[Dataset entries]

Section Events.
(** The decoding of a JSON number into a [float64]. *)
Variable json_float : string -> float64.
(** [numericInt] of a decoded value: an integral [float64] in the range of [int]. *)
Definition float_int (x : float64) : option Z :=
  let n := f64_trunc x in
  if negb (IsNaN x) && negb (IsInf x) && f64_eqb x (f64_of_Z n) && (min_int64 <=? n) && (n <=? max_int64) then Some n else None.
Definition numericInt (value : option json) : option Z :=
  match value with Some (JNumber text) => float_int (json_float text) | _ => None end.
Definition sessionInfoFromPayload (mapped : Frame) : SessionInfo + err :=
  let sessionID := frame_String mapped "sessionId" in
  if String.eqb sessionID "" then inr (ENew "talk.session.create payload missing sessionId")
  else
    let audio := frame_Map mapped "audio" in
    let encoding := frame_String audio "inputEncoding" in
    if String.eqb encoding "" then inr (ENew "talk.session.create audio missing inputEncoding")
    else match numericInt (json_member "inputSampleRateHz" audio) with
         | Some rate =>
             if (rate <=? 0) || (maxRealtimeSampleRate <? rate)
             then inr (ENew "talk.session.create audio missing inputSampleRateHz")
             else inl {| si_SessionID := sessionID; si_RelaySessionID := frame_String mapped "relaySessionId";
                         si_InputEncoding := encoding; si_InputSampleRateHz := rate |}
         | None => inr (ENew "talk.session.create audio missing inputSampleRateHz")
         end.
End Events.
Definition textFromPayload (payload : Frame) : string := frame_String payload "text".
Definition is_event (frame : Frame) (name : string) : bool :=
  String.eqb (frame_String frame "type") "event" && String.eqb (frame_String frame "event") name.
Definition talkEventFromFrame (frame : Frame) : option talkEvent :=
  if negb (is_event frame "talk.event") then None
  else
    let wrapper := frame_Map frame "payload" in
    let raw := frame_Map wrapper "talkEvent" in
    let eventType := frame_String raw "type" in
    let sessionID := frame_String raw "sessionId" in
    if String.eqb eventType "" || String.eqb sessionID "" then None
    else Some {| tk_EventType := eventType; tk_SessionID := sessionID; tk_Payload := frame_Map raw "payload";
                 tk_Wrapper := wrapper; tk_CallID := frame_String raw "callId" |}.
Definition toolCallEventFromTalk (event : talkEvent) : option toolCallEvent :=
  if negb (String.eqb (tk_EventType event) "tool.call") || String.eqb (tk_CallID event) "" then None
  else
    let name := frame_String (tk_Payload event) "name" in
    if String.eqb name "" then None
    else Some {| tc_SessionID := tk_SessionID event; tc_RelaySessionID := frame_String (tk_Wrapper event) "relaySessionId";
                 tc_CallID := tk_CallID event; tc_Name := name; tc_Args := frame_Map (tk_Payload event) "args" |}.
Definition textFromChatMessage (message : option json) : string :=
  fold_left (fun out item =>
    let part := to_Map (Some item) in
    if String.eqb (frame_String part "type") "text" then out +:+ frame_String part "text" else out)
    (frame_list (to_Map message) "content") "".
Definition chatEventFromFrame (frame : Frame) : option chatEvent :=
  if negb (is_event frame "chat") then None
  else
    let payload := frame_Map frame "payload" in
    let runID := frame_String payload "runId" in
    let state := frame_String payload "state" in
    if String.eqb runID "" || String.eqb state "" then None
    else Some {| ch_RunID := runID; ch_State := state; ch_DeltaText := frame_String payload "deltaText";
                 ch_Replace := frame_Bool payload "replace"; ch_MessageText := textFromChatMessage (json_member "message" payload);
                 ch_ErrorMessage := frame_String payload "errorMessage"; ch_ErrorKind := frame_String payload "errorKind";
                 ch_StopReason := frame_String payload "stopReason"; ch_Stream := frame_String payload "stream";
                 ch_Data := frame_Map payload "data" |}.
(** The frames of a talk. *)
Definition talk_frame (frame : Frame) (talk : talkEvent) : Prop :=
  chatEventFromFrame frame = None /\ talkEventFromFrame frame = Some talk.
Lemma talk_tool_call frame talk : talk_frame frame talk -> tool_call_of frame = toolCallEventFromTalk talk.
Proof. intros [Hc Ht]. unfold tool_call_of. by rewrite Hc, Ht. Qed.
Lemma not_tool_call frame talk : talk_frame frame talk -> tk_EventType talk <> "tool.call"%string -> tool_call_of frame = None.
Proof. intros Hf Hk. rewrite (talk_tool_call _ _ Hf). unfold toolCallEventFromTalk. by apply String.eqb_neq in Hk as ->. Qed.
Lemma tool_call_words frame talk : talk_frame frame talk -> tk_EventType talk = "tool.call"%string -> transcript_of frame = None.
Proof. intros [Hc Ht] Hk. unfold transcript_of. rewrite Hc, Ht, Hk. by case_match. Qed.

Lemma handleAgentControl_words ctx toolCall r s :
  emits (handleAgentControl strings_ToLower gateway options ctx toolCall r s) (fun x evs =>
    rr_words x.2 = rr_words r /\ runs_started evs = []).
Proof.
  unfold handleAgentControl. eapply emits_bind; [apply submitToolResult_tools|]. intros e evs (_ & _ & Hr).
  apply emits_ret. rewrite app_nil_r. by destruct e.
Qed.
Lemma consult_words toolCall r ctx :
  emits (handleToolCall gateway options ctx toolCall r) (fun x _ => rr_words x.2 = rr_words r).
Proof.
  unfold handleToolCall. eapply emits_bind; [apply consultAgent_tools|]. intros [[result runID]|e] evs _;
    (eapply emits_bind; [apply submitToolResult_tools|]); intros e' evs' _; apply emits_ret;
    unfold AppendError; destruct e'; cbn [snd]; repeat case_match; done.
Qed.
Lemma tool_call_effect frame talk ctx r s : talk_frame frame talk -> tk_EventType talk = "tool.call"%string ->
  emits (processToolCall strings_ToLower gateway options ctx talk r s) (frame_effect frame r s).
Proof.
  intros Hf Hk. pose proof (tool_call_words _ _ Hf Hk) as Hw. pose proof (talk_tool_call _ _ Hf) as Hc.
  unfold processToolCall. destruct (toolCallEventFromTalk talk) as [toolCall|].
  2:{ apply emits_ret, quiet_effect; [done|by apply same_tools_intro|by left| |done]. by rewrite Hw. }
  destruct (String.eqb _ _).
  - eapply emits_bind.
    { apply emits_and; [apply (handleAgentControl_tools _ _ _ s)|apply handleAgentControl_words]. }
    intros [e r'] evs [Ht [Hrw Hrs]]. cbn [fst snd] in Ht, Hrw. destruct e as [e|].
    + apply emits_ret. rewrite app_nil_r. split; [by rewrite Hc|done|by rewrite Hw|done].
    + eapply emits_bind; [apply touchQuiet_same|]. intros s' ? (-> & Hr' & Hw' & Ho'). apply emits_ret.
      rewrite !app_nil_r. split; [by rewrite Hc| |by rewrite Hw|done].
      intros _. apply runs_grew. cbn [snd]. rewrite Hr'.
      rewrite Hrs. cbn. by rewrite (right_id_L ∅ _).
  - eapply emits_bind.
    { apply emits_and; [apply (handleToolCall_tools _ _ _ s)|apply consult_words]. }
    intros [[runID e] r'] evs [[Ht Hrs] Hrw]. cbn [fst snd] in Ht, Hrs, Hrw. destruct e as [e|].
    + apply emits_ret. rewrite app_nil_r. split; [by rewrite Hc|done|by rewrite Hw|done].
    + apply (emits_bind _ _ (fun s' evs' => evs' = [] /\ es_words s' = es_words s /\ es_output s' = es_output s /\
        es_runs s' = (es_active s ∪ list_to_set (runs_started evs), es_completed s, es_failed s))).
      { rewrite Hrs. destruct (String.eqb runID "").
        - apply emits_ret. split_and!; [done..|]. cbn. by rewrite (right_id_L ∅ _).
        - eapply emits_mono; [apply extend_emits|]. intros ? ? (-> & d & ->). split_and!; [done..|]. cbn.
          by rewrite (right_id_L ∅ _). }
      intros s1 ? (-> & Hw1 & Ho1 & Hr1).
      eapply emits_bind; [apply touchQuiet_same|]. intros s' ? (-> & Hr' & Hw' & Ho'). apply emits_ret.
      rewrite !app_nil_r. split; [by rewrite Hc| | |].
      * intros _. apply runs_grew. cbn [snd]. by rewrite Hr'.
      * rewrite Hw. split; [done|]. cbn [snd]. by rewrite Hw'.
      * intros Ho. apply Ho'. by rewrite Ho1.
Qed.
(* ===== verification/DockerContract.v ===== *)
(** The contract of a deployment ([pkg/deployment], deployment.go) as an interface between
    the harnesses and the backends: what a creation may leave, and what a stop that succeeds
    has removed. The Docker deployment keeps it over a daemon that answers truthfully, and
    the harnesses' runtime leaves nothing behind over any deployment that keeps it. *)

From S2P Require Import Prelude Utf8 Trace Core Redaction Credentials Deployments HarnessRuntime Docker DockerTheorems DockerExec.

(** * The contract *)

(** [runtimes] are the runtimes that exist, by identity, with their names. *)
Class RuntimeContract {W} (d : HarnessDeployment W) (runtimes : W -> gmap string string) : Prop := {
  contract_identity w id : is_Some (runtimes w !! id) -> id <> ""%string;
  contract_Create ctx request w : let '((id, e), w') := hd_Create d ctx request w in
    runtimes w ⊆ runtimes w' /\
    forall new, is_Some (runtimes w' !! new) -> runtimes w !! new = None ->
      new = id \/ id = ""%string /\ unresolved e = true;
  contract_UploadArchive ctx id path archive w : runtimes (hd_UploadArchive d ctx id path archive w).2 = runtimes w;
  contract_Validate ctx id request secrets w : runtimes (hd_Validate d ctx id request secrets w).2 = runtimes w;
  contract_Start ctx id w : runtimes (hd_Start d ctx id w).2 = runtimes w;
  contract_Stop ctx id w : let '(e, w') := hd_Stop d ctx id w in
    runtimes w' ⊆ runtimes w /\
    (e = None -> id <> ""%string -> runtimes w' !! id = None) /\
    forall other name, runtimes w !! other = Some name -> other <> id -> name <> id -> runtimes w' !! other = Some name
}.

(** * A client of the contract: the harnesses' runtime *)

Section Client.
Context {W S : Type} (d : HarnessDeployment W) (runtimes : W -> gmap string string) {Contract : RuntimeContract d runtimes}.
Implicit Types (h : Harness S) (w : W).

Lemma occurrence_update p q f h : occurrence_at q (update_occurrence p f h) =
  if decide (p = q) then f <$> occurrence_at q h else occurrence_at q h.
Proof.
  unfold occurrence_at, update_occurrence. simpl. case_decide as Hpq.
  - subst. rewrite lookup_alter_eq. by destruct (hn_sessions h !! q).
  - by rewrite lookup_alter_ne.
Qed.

- **PROBLEM**
Search the data for "runID". Copy every matching line.

- **RESPONSE BOX**
    let runID := frame_String payload "runId" in
    if String.eqb runID "" || String.eqb state "" then None
    else Some {| ch_RunID := runID; ch_State := state; ch_DeltaText := frame_String payload "deltaText";
  unfold handleToolCall. eapply emits_bind; [apply consultAgent_tools|]. intros [[result runID]|e] evs _;
    intros [[runID e] r'] evs [[Ht Hrs] Hrw]. cbn [fst snd] in Ht, Hrs, Hrw. destruct e as [e|].
      { rewrite Hrs. destruct (String.eqb runID "").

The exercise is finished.